STUDY OF DISLOCATION STRUCTURE, INTERNAL STRESSES AND REDISTRIBUTION OF CARBON ATOMS IN THE ZONE OF LOCALIZED DEFORMATION IN STRUCTURAL STEEL 20

Abstract

The paper presents the results of a study of the dislocation structure, the magnitude of the curvature-torsion of the crystal lattice, the amplitudes of the internal stress fields, as well as the redistribution of carbon atoms in zones of stable localization of deformations depending on the state of samples made of structural steel 20. Samples were studied without operation, after operation without destruction and with destruction.
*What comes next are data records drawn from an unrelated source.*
(** * Peripheral examples: SPI-slave USART with interrupts, PWM timer fed by LDMA

    Shallow embedding of
      - series1/usart/spi_slave_interrupt/src/main_s1_xg1_xg13_xg14.c
      - series2/timer/timer_pwm_dma/src/main.c
    Program variables are machine fields, C arrays are lists indexed through a
    bounds check against their declared size, [uint32_t]/[uint16_t]/[uint8_t]
    arithmetic is [Z] arithmetic with the wrap-around written out, and every
    memory or register access and every SDK call is recorded in a trace. *)

From Stdlib Require Import ZArith List Lia Bool String.
From stdpp Require Import base list.
Import ListNotations.
Local Open Scope Z_scope.

(** ** A state, trace and abort monad for straight-line C with array checks *)

Module Exec.

(** [Ok a s t]: the code returned [a] in state [s] after the events [t].
    [Fault f t]: it left the defined behaviour of C with [f].
    [Halt s t]: the core went to sleep and nothing woke it again. *)
Inductive result (St Ev Flt A : Type) : Type :=
| Ok (a : A) (s : St) (t : list Ev)
| Fault (f : Flt) (t : list Ev)
| Halt (s : St) (t : list Ev).
Arguments Ok {St Ev Flt A} a s t.
Arguments Fault {St Ev Flt A} f t.
Arguments Halt {St Ev Flt A} s t.

Definition M (St Ev Flt A : Type) : Type := St -> result St Ev Flt A.

Section Ops.
Context {St Ev Flt : Type}.

Definition ret {A} (a : A) : M St Ev Flt A := fun s => Ok a s [].

Definition prefix {A} (t : list Ev) (r : result St Ev Flt A) : result St Ev Flt A :=
  match r with
  | Ok a s u => Ok a s (t ++ u)
  | Fault f u => Fault f (t ++ u)
  | Halt s u => Halt s (t ++ u)
  end.

Definition bind {A B} (x : M St Ev Flt A) (k : A -> M St Ev Flt B) : M St Ev Flt B :=
  fun s =>
    match x s with
    | Ok a s1 t => prefix t (k a s1)
    | Fault f t => Fault f t
    | Halt s1 t => Halt s1 t
    end.

Definition get : M St Ev Flt St := fun s => Ok s s [].
Definition modify (f : St -> St) : M St Ev Flt unit := fun s => Ok tt (f s) [].
Definition halt {A} : M St Ev Flt A := fun s => Halt s [].

(** [for (i = ...; ...; i++) body(i)], one run of the body per element *)
Fixpoint for_each {I} (idxs : list I) (body : I -> M St Ev Flt unit) : M St Ev Flt unit :=
  match idxs with
  | [] => ret tt
  | i :: rest => bind (body i) (fun _ => for_each rest body)
  end.

(** Rewrites the events of a run, leaving its outcome as it is. *)
Definition relabel {A} (g : Ev -> Ev) (x : M St Ev Flt A) : M St Ev Flt A :=
  fun s =>
    match x s with
    | Ok a s1 t => Ok a s1 (map g t)
    | Fault f t => Fault f (map g t)
    | Halt s1 t => Halt s1 (map g t)
    end.

Definition trace_of {A} (r : result St Ev Flt A) : list Ev :=
  match r with Ok _ _ t | Fault _ t | Halt _ t => t end.

Definition returns {A} (r : result St Ev Flt A) : bool :=
  match r with Ok _ _ _ => true | _ => false end.


(** every event of every run of [x] satisfies [P] *)
Definition emits {A} (P : Ev -> Prop) (x : M St Ev Flt A) : Prop :=
  forall s, Forall P (trace_of (x s)).
End Ops.

End Exec.

Notation "x <- c1 ;; c2" := (Exec.bind c1 (fun x => c2))
  (at level 100, c1 at next level, right associativity).
Notation "c1 ;;; c2" := (Exec.bind c1 (fun _ => c2))
  (at level 100, right associativity).

Definition wrap8 (z : Z) : Z := z mod 2 ^ 8.
Definition wrap16 (z : Z) : Z := z mod 2 ^ 16.
Definition wrap32 (z : Z) : Z := z mod 2 ^ 32.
The samples were stretched at the same speed until a stable deformation localization zone appeared, after which the loading was stopped. To study the dislocation structure, we used the method of transmission electron microscopy on thin foils. It has been shown that deformation of samples made of structural steel 20 in the direction «initial» ® «not destroyed» ® «destroyed» in all morphological components of the structure, as well as in the material as a whole, gradually leads to a refinement of the structure down to a nanocrystalline structure in individual areas of the material. Dislocations move to the fragment boundaries, and the scalar dislocation density decreases. At the same time, internal shear stresses decrease. The change in local stresses is of a different nature, namely, the plastic component of local stresses decreases, and the elastic component increases sharply. It has been established that deformation of steel 20 leads to the destruction of cementite particles located at the boundaries of dislocation fragments (the volume fraction decreases) and the formation of carbides inside the fragments (their volume fraction increases). Carbon from destroyed cementite particles at the boundaries of fragments goes to the formation of cementite particles inside the fragments, to crystal lattice defects and the formation of carbides in new morphological structures (micro- and nanograins).